| Assigned task |
In the data that follows, find the line with "(Hm & Hf & Hst)."; transcribe it, every later line up to the one with "intros orphans s3", and that line as well, exactly and with no others.

| Data records |
Lemma phase_unfinished now s0 :
  rows_wf (metadata s0) →
  upto (length (unfinished_rows (metadata s0)) * 8) s0
    (map_each (unfinished_rows (metadata s0)) (fun r => ok ← recover_unfinished now r; mret (b_blob_id r, ok)) s0)
    (fun _ s' => rows_wf (metadata s') ∧ ∀ id,
      (id ∈ b_blob_id <$> unfinished_rows (metadata s0) → resolved now s0 id s') ∧
      (id ∉ b_blob_id <$> unfinished_rows (metadata s0) → same_at id s0 s')).
Proof.
  intros Hw.
  assert (∀ r j s1, b_blob_id r ≠ j → preserves (around j s1) (ok ← recover_unfinished now r; mret (b_blob_id r, ok))) as Har.
  { intros r j s1 Hne. apply preserves_bind; [by apply around_recover_unfinished|intros; apply preserves_ret]. }
  apply (each_resolved now b_blob_id); [by apply rows_of_nodup|done| |done].
  intros r s [Hin Hu]%list_elem_of_In%filter_In [Hs Hws]. apply list_elem_of_In, elem_of_values in Hin as [k Hk].
  apply entries_lookup in Hk; [|apply Hw]. destruct (rows_id _ Hw _ _ Hk) as [<- _]. pose proof Hs as (_ & Hb & _).
  apply upto_and; [|apply (rows_from_around (b_blob_id r)); intros; by apply Har|done].
  apply (upto_bind 8 0 s _ _ (fun _ s' => resolved now s (b_blob_id r) s')); [|intros; by apply upto_ret].
  apply recover_unfinished_own; [congruence|done..].
Qed.

(** The rows the second loop visits were unfinished from the start. *)
Lemma phases_meet now s0 s1 :
  rows_wf (metadata s0) → rows_wf (metadata s1) →
  (∀ id, (id ∈ verify_all (metadata s0) → resolved now s0 id s1) ∧ (id ∉ verify_all (metadata s0) → same_at id s0 s1)) →
  ∀ id, id ∈ b_blob_id <$> unfinished_rows (metadata s1) ↔ id ∈ b_blob_id <$> unfinished_rows (metadata s0).
Proof.
  intros Hw0 Hw1 H1 id. unfold unfinished_rows. rewrite !rows_of by done. destruct (H1 id) as [Hp Hn].
  destruct (decide (id ∈ verify_all (metadata s0))) as [Hi|Hi].
  - destruct (Hp Hi) as [Hb _]. apply published_ids in Hi as (r & Hr & Hst); [|done]. split.
    + intros (r' & Hr' & Hu). rewrite Hb in Hr'. by rewrite (verdict_finished _ _ _ _ Hr') in Hu.
    + intros (r' & Hr' & Hu). rewrite Hr in Hr'. injection Hr' as <-. by rewrite Hst in Hu.
  - destruct (Hn Hi) as (_ & Hb & _). by rewrite Hb.
Qed.

Lemma resolve_phases now s0 s1 s2 id :
  rows_wf (metadata s0) → rows_wf (metadata s1) →
  (∀ id, (id ∈ verify_all (metadata s0) → resolved now s0 id s1) ∧ (id ∉ verify_all (metadata s0) → same_at id s0 s1)) →
  (id ∈ b_blob_id <$> unfinished_rows (metadata s1) → resolved now s1 id s2) →
  (id ∉ b_blob_id <$> unfinished_rows (metadata s1) → same_at id s1 s2) → resolved now s0 id s2.
Proof.
  intros Hw0 Hw1 H1 H2 H3. pose proof (phases_meet now s0 s1 Hw0 Hw1 H1 id) as Hm. destruct (H1 id) as [Hp Hn].
  destruct (decide (id ∈ verify_all (metadata s0))) as [Hi|Hi].
  - apply (resolved_after now s0 id s1 s2); [|auto]. apply H3. rewrite Hm. unfold unfinished_rows. rewrite rows_of by done.
    apply published_ids in Hi as (r & Hr & Hst); [|done]. intros (r' & Hr' & Hu). rewrite Hr in Hr'. injection Hr' as <-. by rewrite Hst in Hu.
  - destruct (decide (id ∈ b_blob_id <$> unfinished_rows (metadata s1))) as [Hu|Hu].
    + by apply (resolved_before now s0 s1); auto.
    + apply resolved_idle; [|apply (same_at_trans id s0 s1 s2); auto]. intros r Hr. split.
      * rewrite Hm in Hu. unfold unfinished_rows in Hu. rewrite rows_of in Hu by done.
        destruct (unfinished (b_state r)) eqn:E; [|done]. destruct Hu. eauto.
      * intros Hst. apply Hi. apply published_ids; eauto.
Qed.

Lemma recover_resolves running boot now s0 :
  rows_wf (metadata s0) →
  upto (recovery_cost s0) s0 (recover_blobs running boot now s0)
    (fun _ s' => rows_wf (metadata s') ∧ ∀ id, resolved now s0 id s' ∧ staging s' !! id = None).
Proof.
  intros Hw. pose (k := dlen_nat (staging s0)).
  pose (after1 := fun s => rows_wf (metadata s) ∧ staged_at_most k s ∧ ∀ id,
    (id ∈ verify_all (metadata s0) → resolved now s0 id s) ∧ (id ∉ verify_all (metadata s0) → same_at id s0 s)).
  pose (after2 := fun s => rows_wf (metadata s) ∧ staged_at_most k s ∧ ∀ id, resolved now s0 id s).
  pose (after3 := fun s => rows_wf (metadata s) ∧ ∀ id, resolved now s0 id s ∧ staging s !! id = None).
  apply (upto_mono (1 + (length (verify_all (metadata s0)) * 6 +
    (1 + (length (unfinished_rows (metadata s0)) * 8 + (1 + k + (1 + 0)))))) _ s0 _ (fun _ s => after3 s));
    [|unfold recovery_cost, k; lia|done].
  apply (upto_bind _ _ s0 _ _ (fun ids s => ids = verify_all (metadata s0) ∧ ∃ n, s = s0 <| alive := n |>)).
  { apply upto_peek. intros n. split; [done|by exists n]. }
  intros ? s [-> [n ->]]. apply (upto_bind _ _ _ _ _ (fun _ s1 => after1 s1)).
  { pose proof (phase_published now (s0 <| alive := n |>)) as Hp. specialize (Hp Hw).
    change (metadata (s0 <| alive := n |>)) with (metadata s0) in Hp.
    eapply upto_mono; [apply (upto_and _ _ _ _ (staged_at_most k) Hp)|done|].
    - apply preserves_map_each. intros id. apply preserves_bind; [apply staged_recover_published|eauto with pym].
    - unfold staged_at_most. simpl. done.
    - intros _ s1 [[Hw1 H1] Hk]. by split_and!. }
  clear n. intros pub s1 (Hw1 & Hk1 & H1). apply (upto_bind _ _ s1 _ _ (fun rows s => rows = unfinished_rows (metadata s1) ∧ ∃ n, s = s1 <| alive := n |>)).
  { apply upto_peek. intros n. split; [done|by exists n]. }
  intros ? s [-> [n ->]]. apply (upto_bind _ _ _ _ _ (fun _ s2 => after2 s2)).
  { pose proof (phase_unfinished now (s1 <| alive := n |>)) as Hp. specialize (Hp Hw1).
    change (metadata (s1 <| alive := n |>)) with (metadata s1) in Hp.
    eapply upto_mono; [apply (upto_and _ _ _ _ (staged_at_most k) Hp)| |].
    - apply preserves_map_each. intros r. apply preserves_bind; [apply staged_recover_unfinished|eauto with pym].
    - done.
    - apply Nat.mul_le_mono_r. rewrite <-!(length_fmap b_blob_id). apply submseteq_length, NoDup_submseteq; [by apply rows_of_nodup|].
      intros id. apply (phases_meet now s0 s1 Hw Hw1 H1).
    - intros _ s2 [[Hw2 H2] Hk]. split_and!; try done. intros id. destruct (H2 id). by apply (resolve_phases now s0 s1). }
  clear n. intros fin s2 (Hw2 & Hk2 & H2). apply (upto_bind _ _ s2 _ _ (fun _ s3 => after3 s3)).
  { eapply upto_mono; [apply sweep_clears|unfold staged_at_most in Hk2; lia|]. intros _ s3 (Hm & Hf & Hst).
    unfold after3, resolved in *. rewrite Hm, Hf. split; [done|]. intros id. split; [apply H2|apply Hst]. }
  intros orphans s3 H3. apply (upto_bind _ _ s3 _ _ (fun _ s4 => after3 s4)).
  { destruct running; [|by apply upto_ret]. destruct (protect_keeps_rows (RESTART_HOLDER_PREFIX +:+ boot) (metadata s3)) as (ids & m' & Hp & Hb).
    eapply upto_db; [exact Hp|]. intros n. unfold after3, resolved in *. simpl. rewrite Hb.
    destruct H3 as [[Hnd Hi] H3]. split; [split; by rewrite Hb|]. intros id. apply H3. }
  intros prot s4 H4. by apply upto_ret.
Qed.

(** C30: restart recovery terminates and settles every row: with power for
    [recovery_cost] effects it returns, and then each row, each published file
    and the staging directory are exactly what the verdict on the state the crash
    left says: an intact publication is kept, a journalled one whose file is
    intact is completed, any other unfinished upload and its file are gone, a
    published row without its bytes is buried with its quota returned. *)
Theorem recovery_settles running boot now s :
  rows_wf (metadata s) → (recovery_cost s ≤ alive s)%nat →
  ∃ report s', recover_blobs running boot now s = (s', Ret report) ∧ ∀ id,
    blobs (metadata s') !! id = verdict now s id ∧ (∀ owner, files s' !! (owner, id) = file_after now s owner id) ∧
    staging s' !! id = None.
Proof.
  intros Hw Hc. pose proof (recover_resolves running boot now s Hw) as Hr. unfold upto in Hr.
  destruct (recover_blobs running boot now s) as [s' [rep|e]]; [|lia].
  exists rep, s'. split; [done|]. intros id. by destruct Hr as [[_ Hr] _]; destruct (Hr id) as [[Hb Hf] Hst].
Qed.
End recovery.
(* ===== verification/ExecutionProps.v ===== *)
(** * Trusted terminals

    The invariant of the execution service and three consequences: no terminal
    state without evidence, a terminal never changes, a lease is released once. *)

From S2P Require Import Prelude Text Dict Env Contracts Registry Sessions Registration Protocol JsonText Identity Idempotency Execution.
From Stdlib Require Import Ascii.
Local Open Scope Z_scope.

(** ** The invariant *)
Record record_wf (r : ExecutionRecord) : Prop := {
  xw_settled : x_settled r = is_terminal (x_state r);
  xw_evidence : is_terminal (x_state r) = true → is_Some (x_evidence r);
  xw_success : x_state r = SUCCEEDED → is_Some (x_result r) ∧ x_error r = None;
  xw_failure : x_state r = Protocol.FAILED ∨ x_state r = CANCELLED → is_Some (x_error r) ∧ x_result r = None;
  xw_open : is_terminal (x_state r) = false → x_error r = None ∧ x_result r = None;
  xw_instance : x_dispatch_state r = dispatched ↔ is_Some (x_instance r);
  xw_publishing : x_publishing r = true → is_Some (x_evidence r);
  xw_released : x_lease_released r = true → is_Some (x_lease r);
  xw_fence : f_execution_id (x_fence r) = Some (x_execution_id r) ∧ is_Some (f_attempt (x_fence r));
}.

Definition releases (eid : string) (calls : list Call) : Z :=
  Z.of_nat (length (List.filter (fun c => match c with CallRelease e _ _ => String.eqb e eid | _ => false end) calls)).

Definition released_count (o : option ExecutionRecord) : Z :=
  match o with Some r => if x_lease_released r then 1 else 0 | None => 0 end.

Section Service.
Context `{PE : PyEnv} `{PL : !PyEnvLaws} `{MC : Mac} (utc_timestamp : string → bool) (canonical_size : json → Z).

Record svc_wf (s : ExecutionService) : Prop := {
  sw_nodup : dict_nodup (svc_records s);
  sw_record : ∀ eid r, svc_records s !! eid = Some r → x_execution_id r = eid ∧ record_wf r;
  sw_id : ∀ eid r, svc_records s !! eid = Some r → ∃ i, (i < svc_uuid_calls s)%nat ∧ eid = uuid4_hex i;
  sw_inflight : ∀ eid, eid ∈ svc_publish_inflight s → ∃ r, svc_records s !! eid = Some r ∧ is_Some (x_evidence r);
  sw_releases : ∀ eid, releases eid (svc_calls s) = released_count (svc_records s !! eid);
}.

(** A settled record keeps its outcome. *)
Definition outcome_of (r : ExecutionRecord) :=
  (x_state r, x_result r, x_error r, x_evidence r, x_dispatch_state r, x_instance r).
Definition keeps (r r' : ExecutionRecord) : Prop :=
  x_settled r = true → x_settled r' = true ∧ outcome_of r' = outcome_of r.
Definition monotone (s s' : ExecutionService) : Prop :=
  ∀ eid r, svc_records s !! eid = Some r → ∃ r', svc_records s' !! eid = Some r' ∧ keeps r r'.

Definition sound (s s' : ExecutionService) : Prop := svc_wf s → svc_wf s' ∧ monotone s s'.
Definition do_blob_upload (owner : string) (rq : Request) : site unit :=
  require_blobs ;;
  s ← get;
  checked ← lift (upload_checks (sv_media_types sv (sh_world (st_shared s))) (rq_headers rq));
  let '(media_type, digest, declared) := checked in
  blob_id ← uuid4_api;
  s ← get;
  let (chunks, stream_end) := body_chunks MAX_BLOB_BYTES 0 (st_inbox s) in
  record ← ask (AskUpload blob_id (blob_owner_for owner))
             (sv_upload sv blob_id (blob_owner_for owner) media_type chunks stream_end digest declared);
  lift (_ ← parse_blob_ref (blob_reference record); Ret tt) ;;
  send_json 201 (blob_reference record).

Definition do_blob_read (owner : string) (rq : Request) : site unit :=
  require_blobs ;;
  blob_id ← lift (route_id (blob_route (rq_path rq)));
  let blob_owner := blob_owner_for owner in
  s ← get;
  match sv_blob sv (sh_world (st_shared s)) blob_id with
  | None => refused "not_found"
  | Some record =>
      if negb (String.eqb (b_owner record) blob_owner) then refused "not_found"
      else if bool_decide (b_state record = B_DELETED) then refused "reference_expired"
      else
        body ← ask (AskRead blob_id blob_owner) (sv_read_all sv blob_id blob_owner ("api-" +:+ rq_request_id rq));
        send (ResponseStart 200 [("content-type", b_media_type record);
                                 ("content-length", int_text (Z.of_nat (String.length body))); ("connection", "close")]) ;;
        send (ResponseBody body)
  end.
(** The calls the request [rq] of [owner] with the body [inbox] may make; [h] is
    the shared state as it was at each await of the request. *)
Definition authorized (rq : Request) (inbox : list Event) (owner : string) (h : list (Shared W)) (a : Ask) : Prop :=
  match a with
  | AskRegister model_id o _ =>
      o = owner ∧ ∃ raw parsed, body_document inbox raw ∧ parse_session_create_request raw = Ret parsed ∧ model_id = sc_model_id parsed
  | AskView eid o => o = owner ∧ ∃ suffix, execution_route (rq_path rq) = Some (eid, suffix)
  | AskCancel eid o token =>
      o = owner ∧ (∃ suffix, execution_route (rq_path rq) = Some (eid, suffix)) ∧
      ∃ raw, body_document inbox raw ∧ session_token_of raw = Ret token
  | AskUpload _ o => o = blob_owner_for owner
  | AskRead bid o | AskDelete bid o => o = blob_owner_for owner ∧ ∃ suffix, blob_route (rq_path rq) = Some (bid, suffix)
  | AskSessionView sid => ∃ sh b, sh ∈ h ∧ bd_session_id b = sid ∧ (owned_in rq owner sh b ∨ replayed_in inbox owner sh b)
  | AskHeartbeat sid | AskClose sid =>
      ∃ sh b tokens raw token n claims, sh ∈ h ∧ bd_session_id b = sid ∧ owned_in rq owner sh b ∧ api_tokens api = Some tokens ∧
        body_document inbox raw ∧ session_token_of raw = Ret token ∧
        Identity.verify tokens token (session_grant owner (bd_model_id b) sid) (clock n) = Ret claims
  | AskSubmit sid o =>
      o = owner ∧ ∃ (sh : Shared W) tokens raw parsed, sh ∈ h ∧ api_tokens api = Some tokens ∧
        body_document inbox raw ∧ parse_execution_create_request raw = Ret parsed ∧
        sh_session_tokens sh !! Identity.fingerprint tokens (ec_session_token parsed) = Some sid
  end.

Lemma authorized_mono rq inbox owner h h' a : authorized rq inbox owner h a → authorized rq inbox owner (h ++ h') a.
Proof.
  destruct a; cbn; try done.
  - intros (sh & b & tk & raw & t & n & c & Hin & Hr). exists sh, b, tk, raw, t, n, c. split; [by apply elem_of_app; left|done].
  - intros (sh & b & tk & raw & t & n & c & Hin & Hr). exists sh, b, tk, raw, t, n, c. split; [by apply elem_of_app; left|done].
  - intros (sh & b & Hin & Hr). exists sh, b. split; [by apply elem_of_app; left|done].
  - intros (Ho & sh & tk & raw & p & Hin & Hr). split; [done|]. exists sh, tk, raw, p. split; [by apply elem_of_app; left|done].
Qed.
End Authority.

Definition success (status : Z) : Prop := status ∈ [200; 201; 202; 204].

Section Api.
Context {W : Type} (sv : Services W) (api : ControlAPI).
Context `{PyEnv} `{Mac} `{Digest} `{FloatText} `{Codecs}.
Context (meanwhile : nat → Shared W → Shared W) (clock : nat → time) (str_of : exn → string).
(** The store a service state holds is the one put there last. *)
Context (store_law : ∀ st w, sv_store sv (sv_set_store sv st w) = Some st).
Notation site := (pym (Site W)).

Section Owner.
Context (rq : Request) (inbox : list Event) (owner : string) (h0 : list (Shared W)).
Notation allowed := (authorized sv api clock rq inbox owner).

(** *** Frames *)

(** The calls added, all allowed by what the request saw since [h0]. *)
Definition grows (s s' : Site W) : Prop :=
  ∃ l k, st_asked s' = st_asked s ++ l ∧ st_history s' = st_history s ++ k ∧
    ∀ h, st_history s' = h0 ++ h → Forall (allowed h) l.

(** The request has seen the states [shs], the present one included; with [f] its
    body is still unread. *)
Definition knows (f : bool) (shs : list (Shared W)) (s : Site W) : Prop :=
  ∃ h, st_history s = h0 ++ h ∧ (f = true → st_inbox s = inbox) ∧ Forall (fun sh => sh ∈ h ∨ sh = st_shared s) shs.

Definition same (s s' : Site W) : Prop :=
  st_sent s' = st_sent s ∧ st_asked s' = st_asked s ∧ st_history s' = st_history s ∧ st_shared s' = st_shared s ∧ st_inbox s' = st_inbox s.

Lemma grows_still s s' : st_asked s' = st_asked s → (∃ k, st_history s' = st_history s ++ k) → grows s s'.
Proof. intros E [k Ek]. exists [], k. by rewrite E, app_nil_r. Qed.
Lemma grows_refl s : grows s s.
Proof. apply grows_still; [done|exists []; by rewrite app_nil_r]. Qed.
Lemma grows_trans f shs a b c : knows f shs a → grows a b → grows b c → grows a c.
Proof.
  intros (h & Eh & _) (l & k & E1 & E2 & Hl) (l' & k' & E3 & E4 & Hl'). exists (l ++ l'), (k ++ k').
  rewrite E3, E1, E4, E2, !app_assoc. split_and!; [done|done|]. intros h1 E. apply Forall_app. split.
  - rewrite Eh, <-!app_assoc in E. apply app_inv_head in E as <-. rewrite app_assoc.
    eapply Forall_impl; [apply Hl; by rewrite E2, Eh, app_assoc|]. intros x. apply authorized_mono.
  - apply Hl'. by rewrite E4, E2, E.
Qed.
Lemma knows_grows f shs s s' : knows f shs s → grows s s' → knows false [] s'.
Proof. intros (h & Eh & _) (l & k & _ & E & _). exists (h ++ k). rewrite E, Eh, app_assoc. done. Qed.
Lemma same_grows s s' : same s s' → grows s s'.
Proof. intros (_ & Ea & Eh & _). apply grows_still; [done|]. exists []. by rewrite Eh, app_nil_r. Qed.
Lemma same_knows f shs s s' : same s s' → knows f shs s → knows f shs s'.
Proof. intros (_ & _ & Eh & Es & Ei) (h & E & Hi & Hs). exists h. by rewrite Eh, Es, Ei. Qed.

(** [m] changes nothing the request can see, and a value it returns has [R]. *)
Definition pure {A} (R : A → Prop) (m : site A) : Prop := ∀ s s' o, m s = (s', o) → same s s' ∧ ∀ a, o = Ret a → R a.
(** [m] sends nothing and makes allowed calls only. *)
Definition quiet {A} (f : bool) (shs : list (Shared W)) (f' : bool) (shs' : list (Shared W)) (R : A → Prop) (m : site A) : Prop :=
  ∀ s s' o, knows f shs s → m s = (s', o) → st_sent s' = st_sent s ∧ grows s s' ∧ ∀ a, o = Ret a → R a ∧ knows f' shs' s'.
(** [m] either raises with nothing sent, or sends one whole answer and returns. *)
Definition answers (f : bool) (shs : list (Shared W)) (m : site unit) : Prop := ∀ s s' o,
  knows f shs s → m s = (s', o) → grows s s' ∧
  match o with
  | Ret _ => ∃ status headers body, success status ∧ st_sent s' = st_sent s ++ [ResponseStart status headers; ResponseBody body]
  | Raise _ => st_sent s' = st_sent s
  end.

| Solved problem |
  { eapply upto_mono; [apply sweep_clears|unfold staged_at_most in Hk2; lia|]. intros _ s3 (Hm & Hf & Hst).
    unfold after3, resolved in *. rewrite Hm, Hf. split; [done|]. intros id. split; [apply H2|apply Hst]. }
  intros orphans s3 H3. apply (upto_bind _ _ s3 _ _ (fun _ s4 => after3 s4)).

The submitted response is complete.